Colette's feelings for Antoine are at first ambiguous and, harbouring some hope that she might grow to return them, he leaves his apartment at the Place Clichy and moves into an apartment across the road from her family's. Although she continues to treat him kindly, it slowly becomes apparent that she is not interested in him romantically. He sulks about this and at first refuses to see her, but he is lured back by a dinner invitation. It is clear that her family still consider him a surrogate son and are possibly hoping for something romantic to happen between the two teenagers.

All of these hopes are dashed, however, when the pretty Colette is met at the front door by an older man. Her parents and Antoine look helplessly on as she disappears off with her date. They are all left to watch television.

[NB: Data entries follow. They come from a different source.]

(** * Field reconciliation in the NHL tool server

    A shallow embedding of the tool handlers of the server, [src/server.ts]
    (the second document of [src/demo.ts], whose line numbers the
    comments below use), and of two handlers of its later, larger
    revision ([unnamed/part_001]), together with the properties of their
    endpoint-fallback and field-extraction logic.

    Upstream documents are untyped ([any] in the source), so the handlers
    are modelled over a small universe of JSON-derived JavaScript values
    with the operators the handlers use: truthiness, [||], [&&], property
    access (which raises a [TypeError] on [null] and [undefined]),
    optional chaining, [String(v)] and template interpolation.  A handler
    runs in a monad that threads the upstream world, the log of requested
    URLs and the failure lines written to the console, and that can
    throw. *)

From Stdlib Require Import Ascii String ZArith.
From stdpp Require Import base option list strings pretty gmap fin_maps sorting.
(** * Oligomer encoding and Markov background model of word-analysis

    A shallow embedding of [src/lib/markov.c], of the option parsing and
    the reporting loop of [src/word-analysis/main.c], and of the counting
    of the Markov chain of [contrib/matrix-scan-quick/matrix.h].

    Conventions of the embedding.
    - A C [int] is a [Z] kept in the signed 32-bit range: the additions
      and multiplications that compute an index are followed by [wrap],
      the two's complement wrap-around of the usual ABIs; loop counters
      and buffer offsets stay below the bounds their loops test against
      and are left as they are.
    - A C [double] is an exact rational [Q] and its arithmetic the exact
      one, rounding left out, but where the rounding decides an integer:
      the expected count of the report is the product rounded to the
      nearest double ([round_double]) before it is cut to a [long].
    - A [char *] buffer is a [list ascii]; reading at or past its end yields
      the terminating NUL.  This is what C gives for a window of valid
      symbols, which lies before the terminator; a property that says a
      run is defined whatever the symbols are asks for the window to be
      inside the buffer ([inside]).
    - An array of doubles is a [list Q] indexed by [Z]; a read or a write
      outside the array is undefined behaviour, modelled by [None]. *)

From Stdlib Require Import ZArith QArith Qround Qabs Qpower Lia Lqa Ascii String
  List Bool Sorted PrimFloat SpecFloat FloatOps.
From stdpp Require Import base option list.

Local Open Scope Z_scope.

(** ** Machine integers *)

Definition wrap (z : Z) : Z := (z + 2 ^ 31) mod 2 ^ 32 - 2 ^ 31.

Definition int_range (z : Z) : Prop := - 2 ^ 31 <= z < 2 ^ 31.

(** ** Characters and buffers *)

Definition NUL : ascii := Ascii.zero.

(** [seq[i]] *)
Definition char_at (seq : list ascii) (i : Z) : ascii :=
  if i <? 0 then NUL else nth (Z.to_nat i) seq NUL.

Definition cstr (s : string) : list ascii := list_ascii_of_string s.

(** [static inline int char2int(char c)] *)
Definition char2int (c : ascii) : Z :=
  match c with
  | "a"%char | "A"%char => 0
  | "c"%char | "C"%char => 1
  | "g"%char | "G"%char => 2
  | "t"%char | "T"%char => 3
  | _ => -1
  end.

(** ** Encoders *)

(** The loop of [oligo2index_char]: [n] is [i + 1], so that the body
    runs for [i = n - 1] down to [0]. *)
Fixpoint oligo2index_char_loop (seq : list ascii) (pos : Z) (n : nat)
    (value s : Z) : Z :=
  match n with
  | O => value
  | S i =>
      let v := char2int (char_at seq (pos + Z.of_nat i)) in
      if v =? -1 then -1
      else oligo2index_char_loop seq pos i
             (wrap (value + wrap (s * v))) (wrap (s * 4))
  end.
(** ** Order-preserving deduplication

    The loop [for _, x := range l { if !seen[x] { seen[x] = true;
    out = append(out, x) } }], which several packages repeat. *)
Section dedup.
Context {A : Type} `{Countable A}.

Fixpoint dedup_seen (seen : gset A) (l : list A) : list A :=
  match l with
  | [] => []
  | x :: l =>
      if decide (x ∈ seen) then dedup_seen seen l
      else x :: dedup_seen ({[x]} ∪ seen) l
  end.

Definition dedup (l : list A) : list A := dedup_seen ∅ l.

Lemma elem_of_dedup_seen seen l x :
  x ∈ dedup_seen seen l ↔ x ∈ l ∧ x ∉ seen.
Proof.
  revert seen; induction l as [|y l IH]; intros seen; simpl.
  - set_solver.
  - case_decide.
    + rewrite IH. set_solver.
    + rewrite elem_of_cons, IH. destruct (decide (x = y)) as [->|]; set_solver.
Qed.

Lemma elem_of_dedup l x : x ∈ dedup l ↔ x ∈ l.
Proof. unfold dedup. rewrite elem_of_dedup_seen. set_solver. Qed.

Lemma NoDup_dedup_seen seen l : NoDup (dedup_seen seen l).
Proof.
  revert seen; induction l as [|y l IH]; intros seen; simpl; [constructor|].
  case_decide; [apply IH|]. constructor; [|apply IH].
  rewrite elem_of_dedup_seen. set_solver.
Qed.

Lemma NoDup_dedup l : NoDup (dedup l).
Proof. apply NoDup_dedup_seen. Qed.

Lemma dedup_seen_id seen l :
  NoDup l → (∀ x, x ∈ l → x ∉ seen) → dedup_seen seen l = l.
Proof.
  intros Hnd; revert seen; induction Hnd as [|y l Hy Hnd IH]; intros seen Hs;
    simpl; [done|].
  rewrite decide_False by set_solver. f_equal. apply IH.
  intros x Hx. rewrite elem_of_union, elem_of_singleton.
  intros [->|]; [done|]. eapply Hs; [|done]. by right.
Qed.

(** Deduplication is idempotent: it fixes duplicate-free lists. *)
Lemma dedup_NoDup l : NoDup l → dedup l = l.
Proof. intros. apply dedup_seen_id; set_solver. Qed.

Lemma dedup_seen_sublist seen l : sublist (dedup_seen seen l) l.
Proof.
  revert seen; induction l as [|y l IH]; intros seen; simpl; [constructor|].
  case_decide; constructor; apply IH.
Qed.

(** The kept occurrences are in the order of the input. *)
Lemma dedup_sublist l : sublist (dedup l) l.
Proof. apply dedup_seen_sublist. Qed.
End dedup.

Doinel's adventures follow with Stolen Kisses, Bed and Board and Love on the Run.

==Cast==
- Jean-Pierre Léaud as Antoine Doinel
- Marie-France Pisier as Colette
- Patrick Auffay as René
- Rosy Varte as Colette's mother
- François Darbon as Colette's stepfather
- Jean-François Adam as Albert Tazzi
- Pierre Schaeffer as himself, music and media producer

==Development==
Truffaut had finished Jules and Jim in 1962 when he was approached by film producer Pierre Roustang for his omnibus film project Love at Twenty. Truffaut was influential in helping to select Shintarô Ishihara, Marcel Ophüls, Renzo Rossellini and Andrzej Wajda as the other directors who eventually participated in the project. In his book Truffaut on Truffaut, Truffaut later said "For my part, the French episode gave me the occasion to realize a project I hadn't dared to launch on my own, a short sequel to my first film, The 400 Blows, in which we would meet up with the young Antoine Doinel three years later having his first sentimental adventure, one that would illustrate the moral: you risk losing everything by wanting too much."

Antoine and Colette is a largely autobiographical work, based on 17-year-old Truffaut's infatuation with an unconventional beauty named Liliane Litvin. Truffaut met Litvin at the Cinémathèque Française and quit his job as a welder and moved to Paris to be near her. Like Antoine, he took an apartment across the street from hers so that he could monitor her activities. However, she ultimately was not interested in him nor in any of his friends (she had attracted attention from Jean Gruault and Jean-Luc Godard).